Le mécontentement populaire, si violemment manifesté contre la législation du dimanche, ne peut raisonnablement être attribué à cette seule cause. Il vient de plus loin. Exaspéré des désastres de son armée, profondément irrité de l’état de désordre, d’anarchie, d’incapacité et d’impuissance qu’a tout à coup révélé son administration, le peuple anglais se retourne instinctivement contre la classe qui l’a gouverné jusqu’à présent ; il s’en prend à l’aristocratie, il s’en prend à elle de tout, même de ce qui ne la regarde pas. Nous avons déjà signalé ce sentiment croissant de colère et d’amertume, d’autant plus dangereux qu’il était contenu. On a dit que le silence du peuple était la leçon des rois ; mais les Anglais en général ne sont pas silencieux : ils aiment à se plaindre. On dit chez eux : An Englishman must grumble, il faut toujours que l’Anglais grogne, c’est nécessaire à son tempérament, et c’est à cette condition qu’il ne s’insurge, pas. C’est pourquoi ce qui nous a paru de plus frappant dans l’état de l’Angleterre depuis un an, c’est surtout le silence, l’immobilité de la population, quand il était certain pour tout le monde qu’elle était profondément mécontente.

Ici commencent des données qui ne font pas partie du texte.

(** * Git-Seer: a shallow embedding of [seer.py] and [seer-tui.py]

    Strings are Stdlib [string]s (text as its UTF-8 bytes); Python's
    string order on them is the byte order of [String.compare], i.e.
    stdpp's [String.le].
    Python dicts are stdpp [gmap]s. *)

From Stdlib Require Import String Ascii.
From stdpp Require Import base list gmap strings sorting.

Open Scope string_scope.
Open Scope list_scope.

(** ** Listing entries

    One element of the GitHub listing: [item['path']] and [item['type']]
    ("blob" for files, "tree" for directories). *)
Record item := mk_item { path : string; type_ : string }.

Definition is_blob (it : item) : bool := String.eqb (type_ it) "blob".

(** ** String helpers *)

(** [s.rpartition(c)]: [Some (before, after)] around the last [c], or
    [None] when [c] does not occur. *)
Fixpoint rsplit_last (c : ascii) (s : string) : option (string * string) :=
  match s with
  | EmptyString => None
  | String a rest =>
      match rsplit_last c rest with
      | Some (b, e) => Some (String a b, e)
      | None => if Ascii.eqb a c then Some (EmptyString, rest) else None
      end
  end.

(** Python's [s.rpartition(c)] as a triple. *)
Definition rpartition (c : ascii) (s : string) : string * string * string :=
  match rsplit_last c s with
  | Some (b, e) => (b, String c EmptyString, e)
  | None => (EmptyString, EmptyString, s)
  end.
(** [pdqsort_func] sorts [data[a:b]], given that nothing in it is less than
    the element before it, and touches nothing else. *)
Lemma pdqsort_loop_spec (fuel : nat) :
  forall data a b limit (wasBalanced wasPartitioned : bool),
  0 <= a -> a <= b -> b <= len data -> lowbound less data a b ->
  (Z.to_nat (b - a) < fuel)%nat ->
  Within a b data (sort.pdqsort_loop less fuel data a b limit wasBalanced wasPartitioned) /\
  sorted_on less (sort.pdqsort_loop less fuel data a b limit wasBalanced wasPartitioned) a b.
Proof.
  induction fuel as [|fuel IH]; intros data a b limit wB wP Ha Hab Hb Hlow Hfuel; [lia |].
  rewrite pdqsort_loop_S.
  destruct (Z.leb_spec (b - a) sort.maxInsertion) as [Hsmall | Hbig].
  { now apply (insertionSort_func_spec less less_swo). }
  unfold sort.maxInsertion in Hbig.
  destruct (Z.eqb_spec limit 0) as [Hlim | Hlim].
  { now apply (heapSort_func_spec less less_swo). }
  (* breaking patterns *)
  assert (H1 : exists data1 limit1,
             (if negb wB then (sort.breakPatterns_func data a b, limit - 1)
              else (data, limit)) = (data1, limit1) /\ Within a b data data1).
  { destruct (negb wB); eexists; eexists; (split; [reflexivity |]).
    - apply breakPatterns_func_spec; lia.
    - apply Within_refl; lia. }
  destruct H1 as (data1 & limit1 & -> & HW1).
  pose proof (Within_len _ _ _ _ HW1) as Hl1.
  (* the pivot *)
  pose proof (choosePivot_func_spec less data1 a b ltac:(lia)) as Hpiv.
  destruct (sort.choosePivot_func less data1 a b) as [pivot hint]. cbn [fst] in Hpiv.
  (* a decreasing range is reversed *)
  assert (H2 : exists data2 pivot2 hint2,
             (if sort.isDecreasing hint
              then (sort.reverseRange_func data1 a b, (b - 1) - (pivot - a), sort.increasingHint)
              else (data1, pivot, hint)) = (data2, pivot2, hint2) /\
             Within a b data1 data2 /\ a <= pivot2 < b).
  { destruct (sort.isDecreasing hint); eexists; eexists; eexists; (split; [reflexivity |]).
    - split; [apply reverseRange_func_spec; lia | lia].
    - split; [apply Within_refl; lia | lia]. }
  destruct H2 as (data2 & pivot2 & hint2 & -> & HW2 & Hpiv2).
  pose proof (Within_len _ _ _ _ HW2) as Hl2.
  assert (HW02 : Within a b data data2) by (eapply Within_trans; eassumption).
  assert (Hlow2 : lowbound less data2 a b)
    by (apply (lowbound_Within less a b a b data data2); try lia; assumption).
  (* a range that looks sorted is tried with a few insertions *)
  assert (H3 : exists data3 done,
             (if wB && wP && sort.isIncreasing hint2
              then sort.partialInsertionSort_func less data2 a b else (data2, false))
             = (data3, done) /\
             Within a b data2 data3 /\ (done = true -> sorted_on less data3 a b)).
  { destruct (wB && wP && sort.isIncreasing hint2).
    - pose proof (partialInsertionSort_func_spec less less_swo data2 a b
                    ltac:(lia) ltac:(lia) ltac:(lia) Hlow2) as Hp.
      destruct (sort.partialInsertionSort_func less data2 a b) as [data3 done].
      exists data3, done. split; [reflexivity | exact Hp].
    - exists data2, false. split; [reflexivity |].
      split; [apply Within_refl; lia | discriminate]. }
  destruct H3 as (data3 & done & -> & HW3 & Hdone).
  pose proof (Within_len _ _ _ _ HW3) as Hl3.
  assert (HW03 : Within a b data data3) by (eapply Within_trans; eassumption).
  assert (Hlow3 : lowbound less data3 a b)
    by (apply (lowbound_Within less a b a b data data3); try lia; assumption).
  destruct done.
  { split; [exact HW03 | now apply Hdone]. }
  clear Hdone.
  destruct (elem_in_range data3 pivot2 ltac:(lia)) as [p Ep].
  destruct ((0 <? a) && negb (sort.Less less data3 (a - 1) pivot2)) eqn:Eeq.
  - (* the pivot equals the element before the range *)
    apply andb_prop in Eeq. destruct Eeq as [Ea Eless].
    apply Z.ltb_lt in Ea. apply negb_true_iff in Eless.
    destruct (elem_in_range data3 (a - 1) ltac:(lia)) as [q Eq].
    rewrite (Less_elem less data3 _ _ q p Eq Ep) in Eless.
    pose proof (partitionEqual_func_spec less less_swo data3 a b pivot2 p
                  ltac:(lia) ltac:(lia) ltac:(lia) Hpiv2 Ep) as Hpe.
    destruct (sort.partitionEqual_func less data3 a b pivot2) as [data4 mid].
    destruct Hpe as [HW4 Hpart].
    pose proof (Within_len _ _ _ _ HW4) as Hl4.
    assert (Hlow4 : lowbound less data4 a b)
      by (apply (lowbound_Within less a b a b data3 data4); try lia; assumption).
    assert (Eq4 : sort.elem data4 (a - 1) = Some q)
      by (rewrite (Within_frame _ _ _ _ (a - 1) HW4) by lia; exact Eq).
    pose proof (partitionedEq_lowbound data4 a b mid p ltac:(lia) ltac:(lia) Hpart) as Hlowm.
    destruct Hpart as (Hmid & Hleft & Hright).
    destruct (IH data4 mid b limit1 wB wP) as [HW5 Hs5]; try lia; try assumption.
    set (data5 := sort.pdqsort_loop less fuel data4 mid b limit1 wB wP) in *.
    clearbody data5.
    split.
    + eapply Within_trans; [exact HW03 |].
      eapply Within_trans; [exact HW4 |].
      eapply Within_mono; [exact HW5 | lia ..].
    + assert (Hframe : forall k, a <= k < mid -> sort.elem data5 k = sort.elem data4 k)
        by (intros k Hk; apply (Within_frame _ _ _ _ k HW5); lia).
      apply sorted_joinEq with mid p.
      * apply all_on_frame with data4; assumption.
      * now apply (Within_all_on _ _ _ _ _ HW5).
      * apply sorted_on_ext with data4; [exact Hframe |].
        apply equal_sorted with q p; [exact Eless | | exact Hleft].
        intros k x Hk Ex. apply (Hlow4 q Eq4 k x); [lia | exact Ex].
      * exact Hs5.
  - clear Eeq.
    pose proof (partitionLeftRight_func_spec less data3 a b pivot2
                  ltac:(lia) ltac:(lia) ltac:(lia) Hpiv2) as Hpl.
    destruct (sort.partitionLeftRight_func less data3 a b pivot2) as [[data4 mid] ap].
    destruct Hpl as [HW4 Hpart].
    pose proof (Within_len _ _ _ _ HW4) as Hl4.
    assert (HW04 : Within a b data data4)
      by (eapply Within_trans; [exact HW03 | exact HW4]).
    assert (Hlow4 : lowbound less data4 a b)
      by (apply (lowbound_Within less a b a b data3 data4); try lia; assumption).
    assert (Hmid : a <= mid < b) by (destruct Hpart as [H _]; exact H).
    destruct (mid - a <? b - mid); cbv zeta.
    + (* the shorter left part first *)
      destruct (IH data4 a mid limit1 true true) as [HW5 Hs5]; try lia.
      { apply lowbound_sub with b; [exact Hlow4 | lia]. }
      set (data5 := sort.pdqsort_loop less fuel data4 a mid limit1 true true) in *.
      clearbody data5.
      pose proof (Within_len _ _ _ _ HW5) as Hl5.
      pose proof (partitioned_left _ _ _ b _ HW5 Hpart) as Hpart5.
      destruct (IH data5 (mid + 1) b limit1 (Z.quot (b - a) 8 <=? mid - a) ap)
        as [HW6 Hs6]; try lia.
      { now apply partitioned_lowbound with a. }
      set (data6 := sort.pdqsort_loop less fuel data5 (mid + 1) b limit1
                      (Z.quot (b - a) 8 <=? mid - a) ap) in *.
      clearbody data6.
      split.
      * eapply Within_trans; [exact HW04 |].
        eapply Within_trans.
        -- eapply Within_mono; [exact HW5 | lia ..].
        -- eapply Within_mono; [exact HW6 | lia ..].
      * apply sorted_join with mid.
        -- now apply (partitioned_right data5 data6 a b mid).
        -- apply sorted_on_ext with data5; [| exact Hs5].
           intros k Hk. apply (Within_frame _ _ _ _ k HW6). lia.
        -- exact Hs6.
    + (* the shorter right part first *)
      destruct (IH data4 (mid + 1) b limit1 true true) as [HW5 Hs5]; try lia.
      { now apply partitioned_lowbound with a. }
      set (data5 := sort.pdqsort_loop less fuel data4 (mid + 1) b limit1 true true) in *.
      clearbody data5.
      pose proof (Within_len _ _ _ _ HW5) as Hl5.
      pose proof (partitioned_right _ _ a _ _ HW5 Hpart) as Hpart5.
      assert (Hlow5 : lowbound less data5 a mid).
      { apply lowbound_sub with b; [| lia].
        apply (lowbound_Within less (mid + 1) b a b data4 data5); try lia; assumption. }
      destruct (IH data5 a mid limit1 (Z.quot (b - a) 8 <=? b - mid) ap)
        as [HW6 Hs6]; try lia; try assumption.
      set (data6 := sort.pdqsort_loop less fuel data5 a mid limit1
                      (Z.quot (b - a) 8 <=? b - mid) ap) in *.
      clearbody data6.
      split.
      * eapply Within_trans; [exact HW04 |].
        eapply Within_trans.
        -- eapply Within_mono; [exact HW5 | lia ..].
        -- eapply Within_mono; [exact HW6 | lia ..].
      * apply sorted_join with mid.
        -- now apply (partitioned_left data5 data6 a b mid).
        -- exact Hs6.
        -- apply sorted_on_ext with data5; [| exact Hs5].
           intros k Hk. apply (Within_frame _ _ _ _ k HW6). lia.
Qed.

Lemma pdqsort_func_spec data a b limit :
  0 <= a -> a <= b -> b <= len data -> lowbound less data a b ->
  Within a b data (sort.pdqsort_func less data a b limit) /\
  sorted_on less (sort.pdqsort_func less data a b limit) a b.
Proof.
  intros. unfold sort.pdqsort_func. apply pdqsort_loop_spec; try assumption. lia.
Qed.

End Quicksort.

(** Go's [sort.Slice] meets its contract. *)
Lemma Slice_Sorts : sort.Sorts sort.Slice.
Proof.
  intros A less Hswo x. unfold sort.Slice. cbv zeta.
  fold (len x).
  destruct (pdqsort_func_spec less Hswo x 0 (len x) (sort.bits_Len (len x))) as [HW Hs].
  - lia.
  - unfold len. lia.
  - lia.
  - intros q Eq. rewrite elem_neg in Eq by lia. discriminate.
  - set (x' := sort.pdqsort_func less x 0 (len x) (sort.bits_Len (len x))) in *.
    clearbody x'. split.
    + apply (Within_perm _ _ _ _ HW).
    + rewrite <- (seg_whole x'). rewrite (Within_len _ _ _ _ HW).
      apply sorted_on_seg; [lia | exact Hs].
Qed.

Un homme dont le nom est universellement populaire, Charles Dickens, faisait l’autre jour un discours, pour la première fois de sa vie, dans un meeting pour la réforme administrative, et il disait : « Le silence lugubre dans lequel le pays est tombé en apprenant l’état de ses affaires est à mes yeux le spectacle le plus sombre qu’ait depuis longtemps offert un grand peuple. En voyant la honte et l’indignation qui pèsent sur toutes les classes de la société, en voyant ces nouveaux élémens de discorde s’accumuler sur cette base mouvante d’ignorance, de pauvreté et de crime qui est toujours sous nos pieds, que le parlement ne voit pas et n’a pas l’air de comprendre ; en voyant le mécanisme du gouvernement et de la législature continuer à tourner, toujours tourner, et le peuple faire de plus en plus la solitude autour de lui, comme pour lui laisser accomplir sa fonction dernière, celle de sa propre destruction, alors je pense et je me dis que la seule chance de salut est de secouer le sommeil du peuple, de lui rendre la voix, et de l’unir dans un effort pacifique pendant qu’il est temps encore… »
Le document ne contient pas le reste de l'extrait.